I think Viv transformed cricket (once again) in a way no one had done before since ,perhaps, the Windies in the time of the three W's. He brought real joy back to the game. I have yet to meet anyone who did not enjoy watching Richards even when he was hammering the brains out of one's own side. I cant think of anyone else in these forty years of whom it has been so universally true. The admiration wasn't grudging as we had for, say Zaheer or Imran. Itwas as if we forgot who he was thrashing. You were lost in the grandeur of his dominant batsmanship.
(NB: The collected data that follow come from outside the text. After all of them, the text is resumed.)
Lemma handleSequenceReset_in a st tm s e :
  is_in st tm true s e -> is_Some (deref (env_pool e) a) ->
  wp (handleSequenceReset a) (fun _ x => is_in st tm true (fst x) (snd x)) (fun _ => False) (s, e).
Proof.
  intros Hi Hd. unfold handleSequenceReset. apply wp_field_in; [done|]. intros [v|]; [|by apply wp_ret].
  destruct (stoi v); [|by apply wp_ret..]. by apply wp_update_session, wp_ret, is_in_expected.
Qed.

Lemma handleReject_in a st tm s e :
  is_in st tm true s e -> is_Some (deref (env_pool e) a) ->
  wp (handleReject a) (fun _ x => is_in st tm true (fst x) (snd x)) (fun _ => False) (s, e).
Proof.
  intros Hi Hd. unfold handleReject. apply wp_field_in; [done|]. intros _.
  apply wp_field_in; [done|]. intros _. by apply wp_ret.
Qed.

(** Runs that keep the state are moves, of any type that moves nothing. *)
Lemma wp_moved t st tm s e (m : T Q GQ bool) :
  allowed st tm -> t <> str "A" -> t <> str "5" ->
  wp m (fun _ x => is_in st tm true (fst x) (snd x)) (fun _ => False) (s, e) ->
  wp m (moved (Some t) st) (fun _ => False) (s, e).
Proof.
  intros Ha HA H5 Hw. eapply wp_mono; [exact Hw| |done]. intros b [s' e'] Hi.
  assert (handled_state (Some t) b st = st) as E
    by (unfold handled_state; destruct b; [rewrite !decide_False by congruence|]; done).
  exists tm. by rewrite E.
Qed.

Lemma dispatch_in a t st tm s e :
  allowed st tm -> is_in st tm true s e -> is_Some (deref (env_pool e) a) ->
  wp (dispatch clock a t) (moved (Some t) st) (fun _ => False) (s, e).
Proof.
  intros Ha Hi Hd. unfold dispatch.
  destruct (decide (t = str "A")) as [->|HA]; [by eapply handleLogon_in|].
  destruct (decide (t = str "5")) as [->|H5]; [by eapply handleLogout_in|].
  repeat (case_decide as Hx; [clear Hx; eapply wp_moved; [exact Ha|done|done|];
    first [by apply handleHeartbeat_in | by apply handleTestRequest_in | by apply handleResendRequest_in
          | by apply handleSequenceReset_in | by apply handleReject_in]|clear Hx]).
  apply wp_ret. by eapply moved_same.
Qed.

Lemma is_in_tick n st tm ev s e :
  is_in st tm ev s e -> is_in st tm ev s (mkEnv (env_pool e) (env_queues e) n).
Proof.
  intros (H1 & H2 & H3 & H4 & H5 & [H6 H6'] & H7). do 4 (split; [done|]). split; [done|].
  by split; [split|].
Qed.

Lemma handleMessage_in a m st tm s e :
  allowed st tm -> is_in st tm true s e -> deref (env_pool e) a = Some m ->
  wp (handleMessage clock (Some a)) (moved (getField Tag.MsgType m) st) (fun _ => False) (s, e).
Proof.
  intros Ha Hi Hd. unfold handleMessage. apply wp_env_now, wp_update_session.
  set (e1 := mkEnv _ _ _). set (s1 := on_timer _ s).
  assert (is_in st tm true s1 e1) as H1
    by (apply (is_in_update (on_timer _)); [by split|done|by apply is_in_tick]).
  eapply wp_field; [exact Hd|]. destruct (getField Tag.MsgType m) as [t|] eqn:Ht; [|by apply wp_ret; eapply moved_same].
  apply wp_bind. eapply validateSession_in; [exact H1|by eexists|]. intros [|]; cbn [negb];
    [|by apply wp_ret; eapply moved_same].
  apply wp_get_session. apply wp_bind.
  assert (forall b x, is_in st tm true (fst x) (snd x) /\ env_pool (snd x) = env_pool e1 ->
    wp (if negb b then ret false else try_catch (dispatch clock a t) (ret false))
       (moved (Some t) st) (fun _ => False) x) as Hrest.
  { intros b [s2 e2] [H2 Hp]. cbn [fst snd] in *. destruct b; cbn [negb].
    - apply wp_try. eapply wp_mono; [apply (dispatch_in a t st tm); [done|done|]|done|done].
      rewrite Hp. by eexists.
    - apply wp_ret. by eapply moved_same. }
  destruct (validate_sequence_numbers (config_ s1)).
  - eapply wp_mono; [by apply validateSequence_in; [|eexists]| |done]. intros b x Hx. by apply Hrest.
  - by apply wp_ret, Hrest.
Qed.

(** ** The calls of the session's clients *)

(** The public interface, and the turns of the heartbeat thread; a turn of [processMessages]
    is [processMessage] on what it takes from the inbound queue. *)
Inductive session_call :=
  | CLogon
  | CLogout (reason : bytes)
  | CMessage (a : Z)
  | CHeartbeatTurn
  | CStart
  | CStop
  | CSetMessagePool (is_set : bool)
  | CSetInboundQueue (q : option Q)
  | CSetOutboundQueues (is_set : bool)
  | CSetSequenceNumbers (incoming_seq outgoing_seq : Z)
  | CUpdateHeartbeatInterval (seconds : Z)
  | CNextOutgoing.

Definition run_call (c : session_call) : T Q GQ bool :=
  match c with
  | CLogon => initiateLogon clock
  | CLogout reason => initiateLogout clock reason
  | CMessage a => processMessage clock (Some a)
  | CHeartbeatTurn => heartbeat_turn clock
  | CStart => start clock ;;; ret true
  | CStop => stop ;;; ret true
  | CSetMessagePool b => setMessagePool b ;;; ret true
  | CSetInboundQueue q => setInboundQueue q ;;; ret true
  | CSetOutboundQueues b => setOutboundQueues b ;;; ret true
  | CSetSequenceNumbers i o => setSequenceNumbers i o ;;; ret true
  | CUpdateHeartbeatInterval n => updateHeartbeatInterval n ;;; ret true
  | CNextOutgoing => getNextOutgoingSeqNum ;;; ret true
  end.

(** The gap thread runs *)
Definition gap_thread_runs s : bool :=
  match sequence_num_gap_manager_ s with Some g => is_running_ g | None => false end.

(** A message passed in is live, and a session is started whose gap thread does not run. *)
Definition call_ready (c : session_call) (x : FixSessionManager Q GQ * Env Q) : Prop :=
  match c with
  | CMessage a => is_Some (deref (env_pool (snd x)) a)
  | CStart => gap_thread_runs (fst x) = false
  | _ => True
  end.

(** The state changes of each call that returns [b]. *)
Definition call_move (c : session_call) (e : Env Q) (b : bool) (st st' : SessionState) : Prop :=
  match c with
  | CLogon => if b then st = DISCONNECTED /\ st' = LOGON_SENT else st' = st
  | CLogout _ =>
      if decide (st = LOGGED_ON \/ st = LOGON_SENT) then st' = LOGOUT_SENT else b = false /\ st' = st
  | CMessage a => st' = handled_state (m ← deref (env_pool e) a; getField Tag.MsgType m) b st
  | CStop => st' = DISCONNECTED
  | _ => st' = st
  end.

Definition call_post (c : session_call) (e : Env Q) (st : SessionState) (b : bool)
    (x : FixSessionManager Q GQ * Env Q) : Prop :=
  exists st' tm', allowed st' tm' /\ is_in st' tm' true (fst x) (snd x) /\ call_move c e b st st'.

Lemma initiateLogon_in st tm s e :
  allowed st tm -> is_in st tm true s e ->
  wp (initiateLogon clock) (call_post CLogon e st) (fun _ => False) (s, e).
Proof.
  intros Ha Hi. unfold initiateLogon. apply wp_get_session.
  rewrite (proj1 Hi). case_decide as Hst.
  { apply wp_ret. by exists st, tm. }
  assert (st = DISCONNECTED) as -> by (destruct st; try done; by destruct Hst). simpl in Ha. subst tm.
  eapply (wp_state _ LOGON_SENT); [exact Hi|]. intros s1 H1 _. apply wp_bind.
  eapply wp_mono; [apply (wp_send OLogon), H1| |done]. intros [|] [s2 e2] H2; cbn [fst snd negb] in H2.
  - apply wp_update_session, wp_ret. exists LOGON_SENT, false. split; [done|]. split; [|done].
    destruct H2 as (A1 & A2 & A3 & A4 & A5). split_and!; try done.
    simpl. rewrite Z.even_add. simpl in A4. by rewrite A4.
  - eapply (wp_state _ DISCONNECTED); [exact H2|]. intros s3 H3 _. apply wp_ret.
    by exists DISCONNECTED, false.
Qed.

Lemma initiateLogout_in reason st tm s e :
  allowed st tm -> is_in st tm true s e ->
  wp (initiateLogout clock reason) (call_post (CLogout reason) e st) (fun _ => False) (s, e).
Proof.
  intros Ha Hi. unfold initiateLogout. apply wp_get_session. cbn zeta.
  rewrite (proj1 Hi). case_decide as Hst.
  { apply wp_ret. exists st, tm. split_and!; try done. simpl. rewrite decide_False; [done|naive_solver]. }
  assert (st = LOGGED_ON \/ st = LOGON_SENT) as Hs by (destruct st; try (by left); try (by right); by destruct Hst).
  eapply (wp_state _ LOGOUT_SENT); [exact Hi|]. intros s1 H1 _. apply wp_bind.
  eapply wp_mono; [apply (steady_send (OLogout reason)); [done|exact H1]| |done].
  intros b [s2 e2] H2. assert (forall s3, is_in LOGOUT_SENT tm true s3 e2 -> call_post (CLogout reason) e st b (s3, e2)) as Hp.
  { intros s3 H3. exists LOGOUT_SENT, tm. split_and!; try done. simpl. by rewrite decide_True. }
  destruct b; [apply wp_update_session, wp_ret|apply wp_ret]; apply Hp; [|done].
  by apply (is_in_count 0 0 0 0 1 0 0).
Qed.

Lemma steady_should_heartbeat : steady (shouldSendHeartbeat clock).
Proof. apply steady_bind; [apply steady_now|]. intros t. apply steady_bind; [apply steady_get|]. intros s. apply steady_ret. Qed.
Lemma steady_should_test : steady (shouldSendTestRequest clock).
Proof. apply steady_bind; [apply steady_now|]. intros t. apply steady_bind; [apply steady_get|]. intros s. apply steady_ret. Qed.

Lemma steady_heartbeat_turn : steady (heartbeat_turn clock).
Proof.
  apply steady_bind; [apply steady_get|]. intros s. destruct (_ && _); [|apply steady_ret].
  apply steady_bind; [apply steady_should_heartbeat|]. intros hb.
  apply steady_bind; [destruct hb; [by apply (steady_send (OHeartbeat []))|apply steady_ret]|]. intros _.
  apply steady_bind; [apply steady_should_test|]. intros tr.
  apply steady_bind; [destruct tr; [by apply (steady_send OTestRequest)|apply steady_ret]|]. intros _.
  apply steady_ret.
Qed.

Lemma steady_gap_flag (m : M (GapManager GQ * Env Q) unit) :
  (forall g e, exists b, m (g, e) = (Ret tt, (mkManager b (gap_queue_ g) (session_context_ g), e))) ->
  steady (on_gap m).
Proof.
  intros Hm st tm ev s e Hi. unfold wp, on_gap. cbn [fst snd].
  destruct (sequence_num_gap_manager_ s) as [g|] eqn:Hg; [|done].
  destruct (Hm g e) as [b ->]. destruct Hi as (H1 & H2 & H3 & H4 & H5 & H6 & H7).
  do 4 (split; [done|]). do 2 (split; [done|]). unfold gap_manager_ok in *. rewrite Hg in H7. done.
Qed.

Lemma inbound_start_in s e :
  exists s', inbound_start (s, e) = (Ret tt, (s', e)) /\
    sequence_num_gap_manager_ s' = sequence_num_gap_manager_ s /\
    forall st tm ev, is_in st tm ev s e -> is_in st tm ev s' e.
Proof.
  unfold inbound_start, bind, get_session. cbn [fst]. repeat case_match; try (by exists s).
  eexists. split; [reflexivity|]. split; [done|]. intros st tm ev. by apply (is_in_update (on_inbound _)).
Qed.

(** Starting: with the gap thread running already, a second thread is assigned to it. *)
Lemma start_in st tm ev s e :
  is_in st tm ev s e ->
  if gap_thread_runs s then fst (start clock (s, e)) = Ub
  else wp (start clock) (fun _ x => is_in st tm ev (fst x) (snd x)) (fun _ => False) (s, e).
Proof.
  intros Hi. destruct (inbound_start_in s e) as (s1 & E & Hg & Hi1). specialize (Hi1 _ _ _ Hi).
  unfold start, gap_thread_runs. rewrite <- Hg. unfold wp. rewrite (bind_ret _ _ _ _ _ E).
  assert (steady (t <-- now clock ;; update_session (on_stats (fun x =>
    mkStats (heartbeats_sent x) (heartbeats_received x) (test_requests_sent x)
      (test_requests_received x) (logons_sent x) (logouts_sent x) (sequence_resets_sent x)
      (rejects_sent x) t (last_heartbeat_time x) (current_state x))))) as Hrest.
  { apply steady_bind; [apply steady_now|]. intros t. apply steady_update. intros s'. by split; [split|]. }
  assert (forall g, sequence_num_gap_manager_ s1 = Some g ->
    on_gap start_gaps (s1, e) = (if is_running_ g then Ub else Ret tt,
      (with_gap (Some (mkManager true (gap_queue_ g) (session_context_ g))) s1, e))) as Hgo.
  { intros g Hs. unfold on_gap. cbn [fst snd]. rewrite Hs. unfold start_gaps. cbn [fst snd].
    by destruct (is_running_ g). }
  destruct (sequence_num_gap_manager_ s1) as [g|] eqn:Hs1.
  - specialize (Hgo g eq_refl). destruct (is_running_ g); [unfold bind; by rewrite Hgo|].
    rewrite (bind_ret _ _ _ _ _ Hgo). apply Hrest.
    destruct Hi1 as (H1 & H2 & H3 & H4 & H5 & H6 & H7).
    do 4 (split; [done|]). do 2 (split; [done|]). unfold gap_manager_ok in *. rewrite Hs1 in H7. done.
  - assert (on_gap start_gaps (s1, e) = (Ret tt, (s1, e))) as E2 by (unfold on_gap; cbn [fst]; by rewrite Hs1).
    rewrite (bind_ret _ _ _ _ _ E2). by apply Hrest.
Qed.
And that dominance was the other thing. For all those who had not ever seen someone like Bradman here was a chance to see how a great batsman dominated and decimated anyone and everyone in the great list of bowlers who were playing at that time. The wicket, conditions, match situation just didn't seem to matter. Sobers was perhaps the same but coming at number six reduced the impact on the game that he would have had if he had batted at three like Richards or Bradman before them
I am convinced that Sobers batting so low in the order is one of the tragedies of cricket. If he had come in at three as he very well deserved by every single criteria of individual merit, the stat books would have been completely re-written. Bradman may have been as successful as Sobers was if he had batted at six but he wouldn't have been the Don.
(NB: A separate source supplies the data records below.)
(** An empty queue: the turn does nothing. *)
Lemma idle_turn s e : waiting s e [] -> process_turn clock (s, e) = (Ret false, (s, e)).
Proof.
  intros Hw. destruct (wt_queue _ _ _ Hw) as (q & Hq & Hwf & Ho & Hi).
  destruct (q_pop_empty q Hwf (or_intror Hi)) as [x Hx].
  unfold process_turn. rewrite (bind_ret get_session _ (s, e) s (s, e) eq_refl), Hq, Hx.
  destruct s as [[] ??????]. cbn in Hq. by subst.
Qed.

Lemma idle_loop k s e : waiting s e [] -> poll_loop clock k (s, e) = (Ret tt, (s, e)).
Proof.
  intros Hw. induction k as [|k IH]; [done|]. cbn [poll_loop].
  by rewrite (bind_ret _ _ _ _ _ (idle_turn s e Hw)).
Qed.

(** What is left to do after the first request was answered by [sent]. *)
Lemma waiting_next a r rs s e s' e' q b i m t :
  waiting s e ((a, r) :: rs) -> sent e (queue_of (a, r)) b i m e' ->
  fields_ m = answer_fields (config_ s) (next_outgoing s) r t ->
  config_ s' = config_ s -> message_pool_set s' = message_pool_set s ->
  outbound_set (s_inbound s') = outbound_set (s_inbound s) ->
  inbound_queue_ (s_inbound s') = Some q -> q_wf q -> q_open q = true -> q_items q = map fst rs ->
  expected_incoming_seq_num_ (s_core s') = expected_incoming_seq_num_ (s_core s) + 1 ->
  waiting s' e' rs /\ answered s e [(a, r)] [b] e'.
Proof.
  intros [[] _ Hn Hr Hp He Ho Hf Hrm] (Hb & He' & Hq1 & Hq2 & Hq3) Hm Hc Hps Hos Hq Hqw Hqo Hqi Hx.
  pose proof (built_available _ _ _ _ _ Hp Hb) as Hav. cbn [length] in *.
  assert (forall b o, deref (env_pool e) b = Some o -> deref (env_pool e') b = Some o) as Hkeep.
  { intros b' o. apply (built_other _ _ _ _ _ b' o Hb), Hp. }
  split; split.
  - split; congruence.
  - by exists q.
  - lia.
  - intros k a' r' Hk. destruct (Hr (S k) a' r' Hk) as (Ha & m' & Hd & Hreq).
    split; [done|]. exists m'. split; [by apply Hkeep|]. rewrite Hc, Hx.
    by replace (expected_incoming_seq_num_ (s_core s) + 1 + Z.of_nat k)
      with (expected_incoming_seq_num_ (s_core s) + Z.of_nat (S k)) by lia.
  - apply Hb.
  - done.
  - by rewrite (built_open _ _ _ _ _ Hb).
  - lia.
  - intros p. specialize (Hrm p). rewrite filter_cons in Hrm.
    destruct (decide (queue_of (a, r) = p)) as [<-|Hne]; [cbn [length] in Hrm; lia|].
    by destruct (Hq3 p ltac:(done)) as [_ ->].
  - done.
  - intros p. cbn [zip_with]. rewrite filter_cons. cbn [snd].
    destruct (decide (queue_of (a, r) = p)) as [<-|Hne]; [by rewrite Hq1|].
    rewrite app_nil_r. by destruct (Hq3 p ltac:(done)).
  - intros [|k] b' a' r' Hk1 Hk2; [|done]. simplify_eq/=. exists m, t.
    split; [by eapply built_deref|]. rewrite Hm. unfold next_outgoing. by rewrite Z.add_0_r.
  - exact Hkeep.
  - cbn [length]. lia.
Qed.

Lemma busy_turn a r rs s e :
  waiting s e ((a, r) :: rs) ->
  exists b s' e', process_turn clock (s, e) = (Ret true, (s', e')) /\
    waiting s' e' rs /\ answered s e [(a, r)] [b] e' /\ config_ s' = config_ s /\
    outgoing_seq_num_ (s_core s') = next_outgoing s /\
    expected_incoming_seq_num_ (s_core s') = expected_incoming_seq_num_ (s_core s) + 1.
Proof.
  intros Hw. destruct (wt_queue _ _ _ Hw) as (q & Hq & Hqw & Hqo & Hqi).
  destruct (q_pop_ok a (map fst rs) q Hqw Hqo Hqi) as (q' & Hpop & Hqw' & Hqo' & Hqi' & _).
  destruct (wt_requests _ _ _ Hw O a r eq_refl) as (Ha & m & Hd & Hm). rewrite Z.add_0_r in Hm.
  pose proof (wt_numbers _ _ _ Hw) as Hn. cbn [length] in Hn.
  set (s1 := on_inbound (fun b => mkInbound (running_ b) (Some q') (outbound_set b) (stats_ b)
                                    (processing_start_time_ b)) s).
  assert (serving s1) as Hs1 by (by destruct (wt_serving _ _ _ Hw); split).
  assert (can_send e (answer r)) as Hcs.
  { pose proof (wt_room _ _ _ Hw (queue_of (a, r))) as Hr. rewrite filter_cons_True in Hr by done.
    pose proof (wt_free _ _ _ Hw) as Hf. cbn [length] in *.
    split; [apply Hw..|lia|]. unfold queue_of in Hr. cbn [snd] in Hr. lia. }
  destruct (proj1 (wp_run _ _ _) (processMessage_replies a m _ r _ Hm ltac:(lia)
    (sv_sender _ (wt_serving _ _ _ Hw)) (sv_target _ (wt_serving _ _ _ Hw)) s1 e Hd Hs1 eq_refl eq_refl Hcs))
    as (b & [s' e'] & E & _ & ((b' & i & m' & t & Hsent & Hf) & [] & Ho) & Hx).
  cbn [fst snd] in *.
  assert (process_turn clock (s, e) = (Ret true, (s', e'))) as Et.
  { unfold process_turn. rewrite (bind_ret get_session _ (s, e) s (s, e) eq_refl), Hq, Hpop.
    unfold setInboundQueue. rewrite (bind_ret (update_session _) _ (s, e) tt (s1, e) eq_refl).
    rewrite (proj2 (Z.eqb_neq a 0)) by done. cbn [negb andb]. by rewrite (bind_ret _ _ _ _ _ E). }
  rewrite wrap32_id in Hx by (unfold int32_range; lia).
  rewrite send_answer_fields in Hf.
  destruct (waiting_next a r rs s e s' e' q' b' i m' t Hw Hsent Hf) as [Hw' Han]; try done.
  exists b', s', e'. split_and!; done.
Qed.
So the joy he brought and the sheer dominance of one and all - bowlers, conditions, match situations.
Then. of course, was his attitude which a lot has been written about but for me there is one thing about Richards that almost no one talks of. His technique. He had a fantastic technique. You just didn't notice it because of the sheer power and apparent brutality of his stroke play. Watch his innings and replay the strokes in slow motion and you can see how good his technique was.
There may have been better batsmen than him and I can think of some like Hammond for example (a very close miss in my team) but I did not want to have no one from the modern era and for me Richards was the one from the last thirty years and maybe, who knows for sure, a worthy one even from the last hundred.
I have no way to know so while for Bradman, Brnes and Hobbs I used a combination of their stats and what others have said and written about them, for Richards (and Sobers for that matter) I have trusted my eyes.